++++ EXCERPTED DATA ++++

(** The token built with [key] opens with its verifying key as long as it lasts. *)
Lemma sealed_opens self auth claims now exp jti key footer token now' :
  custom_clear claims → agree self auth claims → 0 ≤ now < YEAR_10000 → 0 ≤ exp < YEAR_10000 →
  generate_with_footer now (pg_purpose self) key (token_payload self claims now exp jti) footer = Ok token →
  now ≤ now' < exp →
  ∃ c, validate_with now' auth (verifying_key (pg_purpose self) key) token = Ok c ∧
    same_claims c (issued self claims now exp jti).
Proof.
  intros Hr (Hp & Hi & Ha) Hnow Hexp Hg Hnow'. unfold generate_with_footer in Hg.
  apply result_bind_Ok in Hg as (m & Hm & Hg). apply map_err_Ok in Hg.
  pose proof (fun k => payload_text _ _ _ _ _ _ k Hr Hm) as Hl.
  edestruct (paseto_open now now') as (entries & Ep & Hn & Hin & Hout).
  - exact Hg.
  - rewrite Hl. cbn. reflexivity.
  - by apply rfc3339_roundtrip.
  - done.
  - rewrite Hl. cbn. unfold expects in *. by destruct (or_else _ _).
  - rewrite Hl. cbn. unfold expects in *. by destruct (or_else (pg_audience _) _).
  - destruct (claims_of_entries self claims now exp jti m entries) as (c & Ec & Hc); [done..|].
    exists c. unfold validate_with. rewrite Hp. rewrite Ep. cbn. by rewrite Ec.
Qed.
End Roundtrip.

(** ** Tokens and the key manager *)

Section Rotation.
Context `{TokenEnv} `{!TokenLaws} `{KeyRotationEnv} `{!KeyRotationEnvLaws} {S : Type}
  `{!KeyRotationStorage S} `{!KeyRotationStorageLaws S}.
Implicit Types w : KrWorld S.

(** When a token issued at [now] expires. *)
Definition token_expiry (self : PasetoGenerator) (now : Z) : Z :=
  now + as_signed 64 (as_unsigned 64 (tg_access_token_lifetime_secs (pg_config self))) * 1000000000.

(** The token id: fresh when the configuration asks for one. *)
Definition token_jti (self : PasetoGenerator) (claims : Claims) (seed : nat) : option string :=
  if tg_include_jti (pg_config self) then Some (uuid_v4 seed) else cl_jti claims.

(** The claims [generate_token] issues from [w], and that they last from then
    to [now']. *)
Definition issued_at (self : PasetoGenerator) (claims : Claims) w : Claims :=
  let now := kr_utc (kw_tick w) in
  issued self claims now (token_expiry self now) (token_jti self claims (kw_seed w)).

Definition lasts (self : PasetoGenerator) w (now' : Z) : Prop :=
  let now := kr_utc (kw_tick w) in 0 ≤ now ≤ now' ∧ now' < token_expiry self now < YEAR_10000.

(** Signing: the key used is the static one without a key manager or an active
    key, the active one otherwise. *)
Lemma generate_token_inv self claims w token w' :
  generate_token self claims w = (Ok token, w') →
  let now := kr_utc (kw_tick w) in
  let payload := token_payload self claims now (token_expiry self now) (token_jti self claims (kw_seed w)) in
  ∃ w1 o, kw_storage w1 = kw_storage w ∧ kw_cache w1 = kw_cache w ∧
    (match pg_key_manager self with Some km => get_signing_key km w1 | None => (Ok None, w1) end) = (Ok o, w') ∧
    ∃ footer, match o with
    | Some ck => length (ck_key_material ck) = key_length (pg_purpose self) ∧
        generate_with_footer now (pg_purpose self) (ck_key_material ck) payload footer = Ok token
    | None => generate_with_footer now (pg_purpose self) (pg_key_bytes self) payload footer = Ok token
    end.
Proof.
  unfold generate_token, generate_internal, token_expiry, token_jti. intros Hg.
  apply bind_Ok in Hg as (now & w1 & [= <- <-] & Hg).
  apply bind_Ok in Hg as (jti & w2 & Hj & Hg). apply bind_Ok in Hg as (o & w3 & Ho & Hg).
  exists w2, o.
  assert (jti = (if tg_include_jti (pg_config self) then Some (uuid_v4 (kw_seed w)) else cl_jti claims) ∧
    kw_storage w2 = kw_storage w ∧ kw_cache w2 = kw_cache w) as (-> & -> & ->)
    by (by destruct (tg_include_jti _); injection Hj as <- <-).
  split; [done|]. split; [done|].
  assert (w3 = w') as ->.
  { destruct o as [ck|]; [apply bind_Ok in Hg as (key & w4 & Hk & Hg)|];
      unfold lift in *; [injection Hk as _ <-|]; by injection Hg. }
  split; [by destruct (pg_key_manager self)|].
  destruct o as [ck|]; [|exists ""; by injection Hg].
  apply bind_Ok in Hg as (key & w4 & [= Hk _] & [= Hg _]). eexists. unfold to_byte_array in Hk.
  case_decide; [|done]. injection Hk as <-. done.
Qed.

++++

**WHAT TO DO**. In the listing above, start at the line with "- by apply rfc3339_roundtrip.", go on through the line with "(** ** Tokens and the key manager *)", and copy each of those lines exactly; leave out all the rest.

**RESPONSE**.
  - by apply rfc3339_roundtrip.
  - done.
  - rewrite Hl. cbn. unfold expects in *. by destruct (or_else _ _).
  - rewrite Hl. cbn. unfold expects in *. by destruct (or_else (pg_audience _) _).
  - destruct (claims_of_entries self claims now exp jti m entries) as (c & Ec & Hc); [done..|].
    exists c. unfold validate_with. rewrite Hp. rewrite Ep. cbn. by rewrite Ec.
Qed.
End Roundtrip.

(** ** Tokens and the key manager *)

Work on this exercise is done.